LISTED RECORDS Start Marker

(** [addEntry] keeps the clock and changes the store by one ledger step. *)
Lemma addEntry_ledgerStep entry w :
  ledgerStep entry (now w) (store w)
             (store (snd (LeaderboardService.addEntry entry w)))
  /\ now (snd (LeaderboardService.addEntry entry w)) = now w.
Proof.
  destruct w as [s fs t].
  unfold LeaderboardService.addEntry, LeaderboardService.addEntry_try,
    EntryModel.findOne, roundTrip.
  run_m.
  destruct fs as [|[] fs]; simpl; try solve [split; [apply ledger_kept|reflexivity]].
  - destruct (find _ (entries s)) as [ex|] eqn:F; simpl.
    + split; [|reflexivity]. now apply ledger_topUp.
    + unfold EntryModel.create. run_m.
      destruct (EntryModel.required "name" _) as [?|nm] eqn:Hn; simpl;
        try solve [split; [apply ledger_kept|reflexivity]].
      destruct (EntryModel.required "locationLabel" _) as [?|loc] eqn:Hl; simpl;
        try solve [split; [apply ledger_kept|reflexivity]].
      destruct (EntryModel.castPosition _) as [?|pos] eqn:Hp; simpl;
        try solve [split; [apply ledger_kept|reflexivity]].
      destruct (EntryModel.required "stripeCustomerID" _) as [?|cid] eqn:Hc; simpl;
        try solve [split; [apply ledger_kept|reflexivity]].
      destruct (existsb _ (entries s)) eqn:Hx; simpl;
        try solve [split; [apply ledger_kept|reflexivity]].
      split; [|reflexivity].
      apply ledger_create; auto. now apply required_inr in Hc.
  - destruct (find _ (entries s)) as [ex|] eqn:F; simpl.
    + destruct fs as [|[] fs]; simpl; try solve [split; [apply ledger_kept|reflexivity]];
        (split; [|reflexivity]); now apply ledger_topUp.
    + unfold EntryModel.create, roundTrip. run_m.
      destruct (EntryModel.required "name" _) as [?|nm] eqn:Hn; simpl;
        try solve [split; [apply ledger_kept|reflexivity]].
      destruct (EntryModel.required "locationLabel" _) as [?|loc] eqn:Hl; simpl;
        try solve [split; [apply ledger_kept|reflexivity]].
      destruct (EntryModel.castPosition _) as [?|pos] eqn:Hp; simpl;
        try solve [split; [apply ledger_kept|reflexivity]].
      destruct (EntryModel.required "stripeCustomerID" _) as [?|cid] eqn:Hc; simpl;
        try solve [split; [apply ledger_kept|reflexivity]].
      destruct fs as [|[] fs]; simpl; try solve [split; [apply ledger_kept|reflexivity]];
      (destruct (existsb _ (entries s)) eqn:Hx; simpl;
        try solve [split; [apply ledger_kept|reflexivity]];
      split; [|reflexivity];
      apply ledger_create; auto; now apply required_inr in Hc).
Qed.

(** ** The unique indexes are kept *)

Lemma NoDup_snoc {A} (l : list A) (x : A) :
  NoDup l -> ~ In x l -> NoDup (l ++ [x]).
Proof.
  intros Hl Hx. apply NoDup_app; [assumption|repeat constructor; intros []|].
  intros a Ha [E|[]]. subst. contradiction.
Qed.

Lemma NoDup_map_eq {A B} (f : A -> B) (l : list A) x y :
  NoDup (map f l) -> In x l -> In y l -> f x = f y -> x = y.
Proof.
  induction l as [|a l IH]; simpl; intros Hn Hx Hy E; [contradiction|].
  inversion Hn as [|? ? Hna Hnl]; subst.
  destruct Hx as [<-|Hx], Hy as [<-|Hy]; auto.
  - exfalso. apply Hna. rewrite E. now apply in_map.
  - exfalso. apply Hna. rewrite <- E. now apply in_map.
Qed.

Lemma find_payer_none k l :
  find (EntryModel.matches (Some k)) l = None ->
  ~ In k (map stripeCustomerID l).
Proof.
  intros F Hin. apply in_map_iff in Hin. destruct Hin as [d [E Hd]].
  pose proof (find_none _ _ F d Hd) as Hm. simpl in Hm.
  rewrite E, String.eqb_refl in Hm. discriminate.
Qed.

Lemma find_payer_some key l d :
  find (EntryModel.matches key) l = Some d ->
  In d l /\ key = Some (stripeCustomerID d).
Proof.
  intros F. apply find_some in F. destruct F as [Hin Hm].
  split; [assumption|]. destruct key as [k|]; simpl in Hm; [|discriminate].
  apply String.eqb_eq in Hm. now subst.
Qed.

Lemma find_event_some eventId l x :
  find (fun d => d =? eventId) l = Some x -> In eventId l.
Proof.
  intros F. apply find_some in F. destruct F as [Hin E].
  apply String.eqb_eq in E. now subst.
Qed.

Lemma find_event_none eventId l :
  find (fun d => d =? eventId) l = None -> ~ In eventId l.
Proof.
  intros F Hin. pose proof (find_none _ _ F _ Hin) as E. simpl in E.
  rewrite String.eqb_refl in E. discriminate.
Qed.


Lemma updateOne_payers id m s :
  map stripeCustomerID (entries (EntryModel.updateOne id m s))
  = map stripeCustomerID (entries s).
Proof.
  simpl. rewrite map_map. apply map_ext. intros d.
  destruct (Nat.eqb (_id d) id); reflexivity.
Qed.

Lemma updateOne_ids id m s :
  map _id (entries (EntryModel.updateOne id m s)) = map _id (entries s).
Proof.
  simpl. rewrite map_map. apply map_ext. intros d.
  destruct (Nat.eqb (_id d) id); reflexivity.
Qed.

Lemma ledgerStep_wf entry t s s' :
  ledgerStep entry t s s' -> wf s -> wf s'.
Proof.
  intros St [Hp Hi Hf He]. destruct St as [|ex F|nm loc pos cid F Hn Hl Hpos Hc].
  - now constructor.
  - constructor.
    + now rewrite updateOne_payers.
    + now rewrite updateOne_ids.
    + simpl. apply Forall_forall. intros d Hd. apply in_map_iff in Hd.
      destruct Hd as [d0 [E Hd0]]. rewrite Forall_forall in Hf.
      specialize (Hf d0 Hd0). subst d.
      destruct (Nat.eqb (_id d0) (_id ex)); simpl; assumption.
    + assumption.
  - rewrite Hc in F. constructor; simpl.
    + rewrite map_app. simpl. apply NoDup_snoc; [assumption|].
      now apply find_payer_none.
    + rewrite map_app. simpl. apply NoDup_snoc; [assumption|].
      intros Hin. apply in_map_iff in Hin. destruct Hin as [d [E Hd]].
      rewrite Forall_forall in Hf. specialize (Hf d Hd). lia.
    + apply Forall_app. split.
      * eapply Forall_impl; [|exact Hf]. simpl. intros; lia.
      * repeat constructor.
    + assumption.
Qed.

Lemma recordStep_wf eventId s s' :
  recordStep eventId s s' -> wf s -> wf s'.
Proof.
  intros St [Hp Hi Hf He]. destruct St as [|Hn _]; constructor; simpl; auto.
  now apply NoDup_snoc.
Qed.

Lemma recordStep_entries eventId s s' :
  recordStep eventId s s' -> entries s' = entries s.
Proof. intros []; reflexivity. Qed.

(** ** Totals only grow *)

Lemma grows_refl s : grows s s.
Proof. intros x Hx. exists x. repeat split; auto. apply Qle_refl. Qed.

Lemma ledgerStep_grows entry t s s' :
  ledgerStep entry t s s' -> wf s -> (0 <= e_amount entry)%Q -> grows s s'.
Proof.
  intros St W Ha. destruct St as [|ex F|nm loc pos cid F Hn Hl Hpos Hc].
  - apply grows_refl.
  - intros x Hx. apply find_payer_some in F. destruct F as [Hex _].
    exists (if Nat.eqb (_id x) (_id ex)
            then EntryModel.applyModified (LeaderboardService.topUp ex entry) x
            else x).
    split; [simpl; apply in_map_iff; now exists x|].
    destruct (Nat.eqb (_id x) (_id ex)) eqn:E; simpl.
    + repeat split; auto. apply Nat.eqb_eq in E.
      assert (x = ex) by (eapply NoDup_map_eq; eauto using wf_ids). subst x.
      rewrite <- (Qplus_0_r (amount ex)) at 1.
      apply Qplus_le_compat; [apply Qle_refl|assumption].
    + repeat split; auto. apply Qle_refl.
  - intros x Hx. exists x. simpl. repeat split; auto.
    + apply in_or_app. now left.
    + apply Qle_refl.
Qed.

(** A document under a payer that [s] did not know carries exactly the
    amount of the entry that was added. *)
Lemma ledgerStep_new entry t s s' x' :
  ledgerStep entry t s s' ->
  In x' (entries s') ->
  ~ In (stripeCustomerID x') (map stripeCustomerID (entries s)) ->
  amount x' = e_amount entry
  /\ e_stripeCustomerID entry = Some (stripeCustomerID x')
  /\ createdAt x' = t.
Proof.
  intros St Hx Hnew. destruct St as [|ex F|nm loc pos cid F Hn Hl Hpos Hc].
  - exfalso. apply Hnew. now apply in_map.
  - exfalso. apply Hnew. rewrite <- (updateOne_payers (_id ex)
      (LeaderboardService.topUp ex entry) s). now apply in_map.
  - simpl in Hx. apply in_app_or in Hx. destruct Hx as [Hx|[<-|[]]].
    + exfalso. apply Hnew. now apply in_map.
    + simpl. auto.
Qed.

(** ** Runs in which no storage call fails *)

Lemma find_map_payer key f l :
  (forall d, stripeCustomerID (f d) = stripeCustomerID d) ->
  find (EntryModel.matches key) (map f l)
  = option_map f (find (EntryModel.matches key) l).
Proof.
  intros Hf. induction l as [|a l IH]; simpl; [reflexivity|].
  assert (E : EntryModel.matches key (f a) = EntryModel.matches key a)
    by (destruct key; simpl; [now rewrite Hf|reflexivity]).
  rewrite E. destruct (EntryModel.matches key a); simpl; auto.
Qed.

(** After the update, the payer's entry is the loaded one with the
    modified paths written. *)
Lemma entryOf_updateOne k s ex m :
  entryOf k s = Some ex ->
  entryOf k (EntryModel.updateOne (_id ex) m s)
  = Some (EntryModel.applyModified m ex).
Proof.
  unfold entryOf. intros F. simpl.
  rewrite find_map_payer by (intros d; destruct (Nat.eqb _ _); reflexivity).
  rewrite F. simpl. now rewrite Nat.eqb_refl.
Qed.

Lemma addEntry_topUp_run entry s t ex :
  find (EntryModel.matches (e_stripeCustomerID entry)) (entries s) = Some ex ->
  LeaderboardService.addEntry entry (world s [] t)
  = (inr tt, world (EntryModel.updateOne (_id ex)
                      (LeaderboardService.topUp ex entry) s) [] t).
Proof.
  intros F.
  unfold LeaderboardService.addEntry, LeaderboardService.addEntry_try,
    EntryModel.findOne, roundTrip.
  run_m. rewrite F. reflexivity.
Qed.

LISTED RECORDS End Marker

• _YOUR OBJECTIVE_
Look through the entries above and quote exactly the lines from the line with "(** ** Totals only grow *)" to the line with "Some (stripeCustomerID x')", counting both of those lines.

• _YOUR SOLUTION_
(** ** Totals only grow *)

Lemma grows_refl s : grows s s.
Proof. intros x Hx. exists x. repeat split; auto. apply Qle_refl. Qed.

Lemma ledgerStep_grows entry t s s' :
  ledgerStep entry t s s' -> wf s -> (0 <= e_amount entry)%Q -> grows s s'.
Proof.
  intros St W Ha. destruct St as [|ex F|nm loc pos cid F Hn Hl Hpos Hc].
  - apply grows_refl.
  - intros x Hx. apply find_payer_some in F. destruct F as [Hex _].
    exists (if Nat.eqb (_id x) (_id ex)
            then EntryModel.applyModified (LeaderboardService.topUp ex entry) x
            else x).
    split; [simpl; apply in_map_iff; now exists x|].
    destruct (Nat.eqb (_id x) (_id ex)) eqn:E; simpl.
    + repeat split; auto. apply Nat.eqb_eq in E.
      assert (x = ex) by (eapply NoDup_map_eq; eauto using wf_ids). subst x.
      rewrite <- (Qplus_0_r (amount ex)) at 1.
      apply Qplus_le_compat; [apply Qle_refl|assumption].
    + repeat split; auto. apply Qle_refl.
  - intros x Hx. exists x. simpl. repeat split; auto.
    + apply in_or_app. now left.
    + apply Qle_refl.
Qed.

(** A document under a payer that [s] did not know carries exactly the
    amount of the entry that was added. *)
Lemma ledgerStep_new entry t s s' x' :
  ledgerStep entry t s s' ->
  In x' (entries s') ->
  ~ In (stripeCustomerID x') (map stripeCustomerID (entries s)) ->
  amount x' = e_amount entry
  /\ e_stripeCustomerID entry = Some (stripeCustomerID x')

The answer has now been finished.